**Assignment**
Nothing is needed except the lines below that run from the one with "let effects : gset" through the one with "else if (op_kind", repeated exactly.

**Materials provided**
(* ===== verification/Contracts.v ===== *)
(** * Policy contracts

    [src/core/runner_vnext_contracts.py]: the effect, privacy and
    reversibility classes, the typed task and operation, and
    [classify_policy], the decision every later stage rests on. *)

From S2P Require Import Prelude.
From S2P Require Import PyStr.

(** ** Classes *)
Inductive EffectClass := GREEN | YELLOW | RED.
Inductive PrivacyClass := PUBLIC_SAFE | PRIVATE.
Inductive Reversibility := REVERSIBLE | BOUNDED_REVERSIBLE | IRREVERSIBLE.

#[global] Instance EffectClass_eq_dec : EqDecision EffectClass.
Proof. solve_decision. Defined.
#[global] Instance PrivacyClass_eq_dec : EqDecision PrivacyClass.
Proof. solve_decision. Defined.
#[global] Instance Reversibility_eq_dec : EqDecision Reversibility.
Proof. solve_decision. Defined.

Definition effect_value (e : EffectClass) : string :=
  match e with GREEN => "GREEN" | YELLOW => "YELLOW" | RED => "RED" end.
Definition privacy_value (p : PrivacyClass) : string :=
  match p with PUBLIC_SAFE => "PUBLIC_SAFE" | PRIVATE => "PRIVATE" end.

Lemma effect_value_inj a b : effect_value a = effect_value b → a = b.
Proof. by destruct a, b. Qed.
Lemma privacy_value_inj a b : privacy_value a = privacy_value b → a = b.
Proof. by destruct a, b. Qed.

(** ** Effects and resources *)
Definition GREEN_EFFECTS : gset string := list_to_set [
  "read"; "workspace_write"; "branch_commit_push"; "draft_pr_open"; "test";
  "validate"; "bounded_service_restart"; "artifact_transform"; "private_compute";
  "mailbox_label_sort"; "workspace_bind"].
Definition YELLOW_EFFECTS : gset string := list_to_set [
  "protected_edit"; "privileged_maintenance"; "service_configuration";
  "control_plane_change"; "external_send"].
Definition RED_EFFECTS : gset string := list_to_set [
  "protected_merge"; "deploy"; "runtime_activation"; "secret_export";
  "secret_rotation"; "firmware_flash"; "ota"; "destructive_storage";
  "destructive_account"; "financial_commitment"; "legal_commitment"].
Definition ORDINARY_OPERATION_KINDS : gset string := GREEN_EFFECTS.
Definition STATE_BOUND_MUTATION_KINDS : gset string := list_to_set [
  "workspace_write"; "branch_commit_push"; "draft_pr_open"; "bounded_service_restart";
  "artifact_transform"; "mailbox_label_sort"; "workspace_bind"].
Definition RED_RESOURCE_PREFIXES : list string :=
  ["secret:"; "deploy:"; "firmware:"; "finance:"; "legal:"].
Definition YELLOW_RESOURCE_PREFIXES : list string :=
  ["protected:"; "control:"; "service-config:"].

(** ** Tasks and operations *)
Record UniversalTask := {
  task_id : string;
  task_intent : string;
  task_domain : string;
  target_resources : list string;
  task_required_capabilities : list string;
  task_privacy : PrivacyClass;
  task_reversibility : Reversibility;
  expected_effects : list string;
  task_validation : list string;
  task_rollback : list string;
  task_idempotency_key : string;
  task_operator_boundary_evidence : list string
}.

Record OperationIR := {
  op_operation_id : string;
  op_kind : string;
  op_resources : list string;
  op_effects : list string;
  op_idempotency_key : string
}.

#[global] Instance OperationIR_eq_dec : EqDecision OperationIR.
Proof. solve_decision. Defined.

(** The constructor runs [__post_init__]. *)
Definition new_OperationIR (operation_id kind : string) (resources effects : list string)
    (idempotency_key : string) : result OperationIR :=
  raise_if (kind ∉? ORDINARY_OPERATION_KINDS)
    (ValueError "ORDINARY_OPERATION_KIND_REQUIRED");;
  Ok {| op_operation_id := operation_id; op_kind := kind; op_resources := resources;
        op_effects := effects; op_idempotency_key := idempotency_key |}.

Record PolicyInput := {
  pi_operation : OperationIR;
  pi_reversibility : Reversibility;
  pi_privacy : PrivacyClass;
  pi_target_state_ref : option string;
  pi_operator_boundary_evidence : list string
}.

Record PolicyDecision := {
  pd_effect_class : EffectClass;
  pd_reason_code : string;
  pd_separate_privileged_pep_required : bool
}.

#[global] Instance PolicyDecision_eq_dec : EqDecision PolicyDecision.
Proof. solve_decision. Defined.

Definition decision (c : EffectClass) (r : string) (pep : bool) : PolicyDecision :=
  {| pd_effect_class := c; pd_reason_code := r; pd_separate_privileged_pep_required := pep |}.

(** ** The policy decision *)
Definition any_prefixed (prefixes : list string) (resources : list string) : bool :=
  existsb (startswith_any prefixes) resources.

Definition classify_policy (policy_input : PolicyInput) : PolicyDecision :=
  let op := pi_operation policy_input in
  let effects : gset string := list_to_set (op_effects op) in
  let resources := op_resources op in
  if (effects == ∅) || (effects ∖ (GREEN_EFFECTS ∪ YELLOW_EFFECTS ∪ RED_EFFECTS) != ∅)
  then decision YELLOW "UNRECOGNIZED_EFFECT_FAIL_CLOSED" true
  else if pi_reversibility policy_input == IRREVERSIBLE
  then decision RED "IRREVERSIBLE_EFFECT_BOUNDARY" true
  else if (effects ∩ RED_EFFECTS != ∅) || any_prefixed RED_RESOURCE_PREFIXES resources
  then decision RED "RED_EFFECT_BOUNDARY" true
  else if (effects ∩ YELLOW_EFFECTS != ∅) || any_prefixed YELLOW_RESOURCE_PREFIXES resources
  then decision YELLOW "YELLOW_EFFECT_BOUNDARY" true
  else if (op_kind op ∈? STATE_BOUND_MUTATION_KINDS)
          && opt_falsy (pi_target_state_ref policy_input)
  then decision YELLOW "TARGET_STATE_EVIDENCE_REQUIRED" true
  else decision GREEN "GREEN_AUTONOMOUS_TYPED_EFFECT" false.

(** ** Lemmas *)
Lemma list_to_set_empty_iff (l : list string) :
  (list_to_set l : gset string) = ∅ ↔ l = [].
Proof.
  split; [|by intros ->]. destruct l as [|x l]; [done|]. simpl. intros H.
  assert (x ∈ (∅ : gset string)) by (rewrite <-H; set_solver). set_solver.
Qed.

Definition rank (c : EffectClass) : Z :=
  match c with GREEN => 0 | YELLOW => 1 | RED => 2 end.

Lemma list_difference_empty (l : list string) (X : gset string) :
  list_to_set l ∖ X = ∅ ↔ ∀ e, e ∈ l → e ∈ X.
Proof.
  split.
  - intros E e He. destruct (decide (e ∈ X)) as [|HX]; [done|].
    assert (e ∈ (∅ : gset string)); [|set_solver].
    rewrite <-E. apply elem_of_difference. by rewrite elem_of_list_to_set.
  - intros H. apply set_eq. intros e.
    rewrite elem_of_difference, elem_of_list_to_set. set_solver.
Qed.

Lemma list_intersection_empty (l : list string) (X : gset string) :
  list_to_set l ∩ X = ∅ ↔ ¬ ∃ e, e ∈ l ∧ e ∈ X.
Proof.
  rewrite <-disjoint_intersection_L, elem_of_disjoint.
  setoid_rewrite elem_of_list_to_set.
  split; [intros H (e & ? & ?); by apply (H e)|intros H e ??; apply H; eauto].
Qed.

(** What an operation must satisfy to be classified GREEN. *)
Definition green_conditions (p : PolicyInput) : Prop :=
  let op := pi_operation p in
  op_effects op ≠ [] ∧
  (∀ e, e ∈ op_effects op → e ∈ GREEN_EFFECTS) ∧
  pi_reversibility p ≠ IRREVERSIBLE ∧
  (∀ r, r ∈ op_resources op →
    startswith_any (RED_RESOURCE_PREFIXES ++ YELLOW_RESOURCE_PREFIXES) r = false) ∧
  (op_kind op ∈ STATE_BOUND_MUTATION_KINDS → opt_falsy (pi_target_state_ref p) = false).

Lemma any_prefixed_false ps rs :
  any_prefixed ps rs = false ↔ ∀ r, r ∈ rs → startswith_any ps r = false.
Proof.
  unfold any_prefixed. induction rs as [|r rs IH]; simpl; [set_solver|].
  rewrite orb_false_iff, IH. split; [|set_solver].
  intros [??] r' [->|?]%elem_of_cons; auto.
Qed.

Lemma startswith_any_app ps qs r :
  startswith_any (ps ++ qs) r = startswith_any ps r || startswith_any qs r.
Proof. apply existsb_app. Qed.

Lemma effect_classes_disjoint :
  GREEN_EFFECTS ## YELLOW_EFFECTS ∧ GREEN_EFFECTS ## RED_EFFECTS ∧
  YELLOW_EFFECTS ## RED_EFFECTS.
Proof. split_and!; apply disjoint_intersection_L; vm_compute; reflexivity. Qed.

#[global] Opaque GREEN_EFFECTS YELLOW_EFFECTS RED_EFFECTS STATE_BOUND_MUTATION_KINDS.

(** The tests of [classify_policy], in terms of the operation's effects. *)
Definition recognized (p : PolicyInput) : Prop :=
  ∀ e, e ∈ op_effects (pi_operation p) →
    e ∈ GREEN_EFFECTS ∪ YELLOW_EFFECTS ∪ RED_EFFECTS.

Definition has_effect (X : gset string) (p : PolicyInput) : Prop :=
  Exists (λ e, e ∈ X) (op_effects (pi_operation p)).

Lemma unrecognized_test p :
  (list_to_set (op_effects (pi_operation p)) == (∅ : gset string))
  || (list_to_set (op_effects (pi_operation p))
        ∖ (GREEN_EFFECTS ∪ YELLOW_EFFECTS ∪ RED_EFFECTS) != ∅) = false
  ↔ op_effects (pi_operation p) ≠ [] ∧ recognized p.
Proof.
  rewrite orb_false_iff, negb_false_iff, bool_decide_eq_false, bool_decide_eq_true.
  by rewrite list_to_set_empty_iff, list_difference_empty.
Qed.

Lemma effect_test X p :
  (list_to_set (op_effects (pi_operation p)) ∩ X != (∅ : gset string)) = false
  ↔ ¬ has_effect X p.
Proof.
  unfold has_effect. rewrite Exists_exists.
  by rewrite negb_false_iff, bool_decide_eq_true, list_intersection_empty.
Qed.

Definition known_effects (p : PolicyInput) : Prop :=
  op_effects (pi_operation p) ≠ [] ∧ recognized p.
Definition red_boundary (p : PolicyInput) : Prop :=
  has_effect RED_EFFECTS p ∨
  any_prefixed RED_RESOURCE_PREFIXES (op_resources (pi_operation p)) = true.
Definition yellow_boundary (p : PolicyInput) : Prop :=
  has_effect YELLOW_EFFECTS p ∨
  any_prefixed YELLOW_RESOURCE_PREFIXES (op_resources (pi_operation p)) = true.
Definition state_unbound (p : PolicyInput) : Prop :=
  op_kind (pi_operation p) ∈ STATE_BOUND_MUTATION_KINDS ∧
  opt_falsy (pi_target_state_ref p) = true.

(** The decision table as rules: each rule names the conditions under which its
    decision is the one taken. *)
Inductive policy_rule (p : PolicyInput) : PolicyDecision → Prop :=
  | rule_unrecognized :
      ¬ known_effects p →
      policy_rule p (decision YELLOW "UNRECOGNIZED_EFFECT_FAIL_CLOSED" true)
  | rule_irreversible :
      known_effects p → pi_reversibility p = IRREVERSIBLE →
      policy_rule p (decision RED "IRREVERSIBLE_EFFECT_BOUNDARY" true)
  | rule_red :
      known_effects p → pi_reversibility p ≠ IRREVERSIBLE → red_boundary p →
      policy_rule p (decision RED "RED_EFFECT_BOUNDARY" true)
  | rule_yellow :
      known_effects p → pi_reversibility p ≠ IRREVERSIBLE → ¬ red_boundary p →
      yellow_boundary p →
      policy_rule p (decision YELLOW "YELLOW_EFFECT_BOUNDARY" true)
  | rule_target_state :
      known_effects p → pi_reversibility p ≠ IRREVERSIBLE → ¬ red_boundary p →
      ¬ yellow_boundary p → state_unbound p →
      policy_rule p (decision YELLOW "TARGET_STATE_EVIDENCE_REQUIRED" true)
  | rule_green :
      known_effects p → pi_reversibility p ≠ IRREVERSIBLE → ¬ red_boundary p →
      ¬ yellow_boundary p → ¬ state_unbound p →
      policy_rule p (decision GREEN "GREEN_AUTONOMOUS_TYPED_EFFECT" false).

Lemma boundary_test X ps p (b := (list_to_set (op_effects (pi_operation p)) ∩ X
    != (∅ : gset string)) || any_prefixed ps (op_resources (pi_operation p))) :
  if b then has_effect X p ∨ any_prefixed ps (op_resources (pi_operation p)) = true
  else ¬ (has_effect X p ∨ any_prefixed ps (op_resources (pi_operation p)) = true).
Proof.
  subst b. destruct (_ != _) eqn:E; simpl.
  - left. apply dec_stable. intros H. apply effect_test in H. congruence.
  - apply effect_test in E. destruct (any_prefixed _ _); [by right|naive_solver].
Qed.

Lemma classify_policy_rule p : policy_rule p (classify_policy p).
Proof.
  unfold classify_policy.
  destruct (_ || (_ ∖ _ != _)) eqn:E1.
  { apply rule_unrecognized. intros H%unrecognized_test. congruence. }
  apply unrecognized_test in E1.
  case_bool_decide as Hr; [by apply rule_irreversible|].
  pose proof (boundary_test RED_EFFECTS RED_RESOURCE_PREFIXES p) as H2.
  destruct (_ || any_prefixed RED_RESOURCE_PREFIXES _); [by apply rule_red|].
  pose proof (boundary_test YELLOW_EFFECTS YELLOW_RESOURCE_PREFIXES p) as H3.
  destruct (_ || any_prefixed YELLOW_RESOURCE_PREFIXES _); [by apply rule_yellow|].
  case_bool_decide as Hk; simpl.
  - destruct (opt_falsy _) eqn:E4.
    + apply rule_target_state; try assumption. by split.
    + apply rule_green; try assumption. intros [_ ?]. congruence.
  - apply rule_green; try assumption. intros [? _]. contradiction.
Qed.

(** The rules do not overlap: the table is a function. *)
Lemma policy_rule_det p d1 d2 : policy_rule p d1 → policy_rule p d2 → d1 = d2.
Proof. destruct 1; destruct 1; done. Qed.

Lemma classify_policy_iff p d : classify_policy p = d ↔ policy_rule p d.
Proof.
  split; [intros <-; apply classify_policy_rule|].
  apply policy_rule_det, classify_policy_rule.
Qed.

(** ** Properties *)

Lemma green_conditions_iff p :
  green_conditions p ↔
  known_effects p ∧ pi_reversibility p ≠ IRREVERSIBLE ∧ ¬ red_boundary p ∧
  ¬ yellow_boundary p ∧ ¬ state_unbound p.
Proof.
  destruct effect_classes_disjoint as (Hgy & Hgr & _).
  unfold green_conditions, known_effects, recognized, red_boundary, yellow_boundary,
    has_effect, state_unbound.
  setoid_rewrite startswith_any_app. setoid_rewrite orb_false_iff.
  rewrite !Exists_exists.
  split.
  - intros (Hne & Hg & Hrev & Hres & Hst).
    assert (Hr := proj2 (any_prefixed_false RED_RESOURCE_PREFIXES _) (λ r Hr, proj1 (Hres r Hr))).
    assert (Hy := proj2 (any_prefixed_false YELLOW_RESOURCE_PREFIXES _) (λ r Hr, proj2 (Hres r Hr))).
    rewrite Hr, Hy. repeat split; try assumption.
    + intros e He. apply elem_of_union. left. apply elem_of_union. left. auto.
    + intros [(e & He & HR)|?]; [|discriminate]. by apply (Hgr e); [apply Hg|].
    + intros [(e & He & HR)|?]; [|discriminate]. by apply (Hgy e); [apply Hg|].
    + intros [Hk Ht]. rewrite Hst in Ht by assumption. discriminate.
  - intros ((Hne & Hrec) & Hrev & Hr & Hy & Hst).
    assert (Hr' := any_prefixed_false RED_RESOURCE_PREFIXES (op_resources (pi_operation p))).
    assert (Hy' := any_prefixed_false YELLOW_RESOURCE_PREFIXES (op_resources (pi_operation p))).
    repeat split; try assumption.
    + intros e He.
      pose proof (Hrec e He) as [[?|?]%elem_of_union|?]%elem_of_union; [assumption|..];
        exfalso; [apply Hy|apply Hr]; left; eauto.
    + apply Hr'; [|assumption]. apply not_true_is_false. intros E. apply Hr. by right.
    + apply Hy'; [|assumption]. apply not_true_is_false. intros E. apply Hy. by right.
    + intros Hk. apply not_true_is_false. intros E. apply Hst. by split.
Qed.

**Task result**
  let effects : gset string := list_to_set (op_effects op) in
  let resources := op_resources op in
  if (effects == ∅) || (effects ∖ (GREEN_EFFECTS ∪ YELLOW_EFFECTS ∪ RED_EFFECTS) != ∅)
  then decision YELLOW "UNRECOGNIZED_EFFECT_FAIL_CLOSED" true
  else if pi_reversibility policy_input == IRREVERSIBLE
  then decision RED "IRREVERSIBLE_EFFECT_BOUNDARY" true
  else if (effects ∩ RED_EFFECTS != ∅) || any_prefixed RED_RESOURCE_PREFIXES resources
  then decision RED "RED_EFFECT_BOUNDARY" true
  else if (effects ∩ YELLOW_EFFECTS != ∅) || any_prefixed YELLOW_RESOURCE_PREFIXES resources
  then decision YELLOW "YELLOW_EFFECT_BOUNDARY" true
  else if (op_kind op ∈? STATE_BOUND_MUTATION_KINDS)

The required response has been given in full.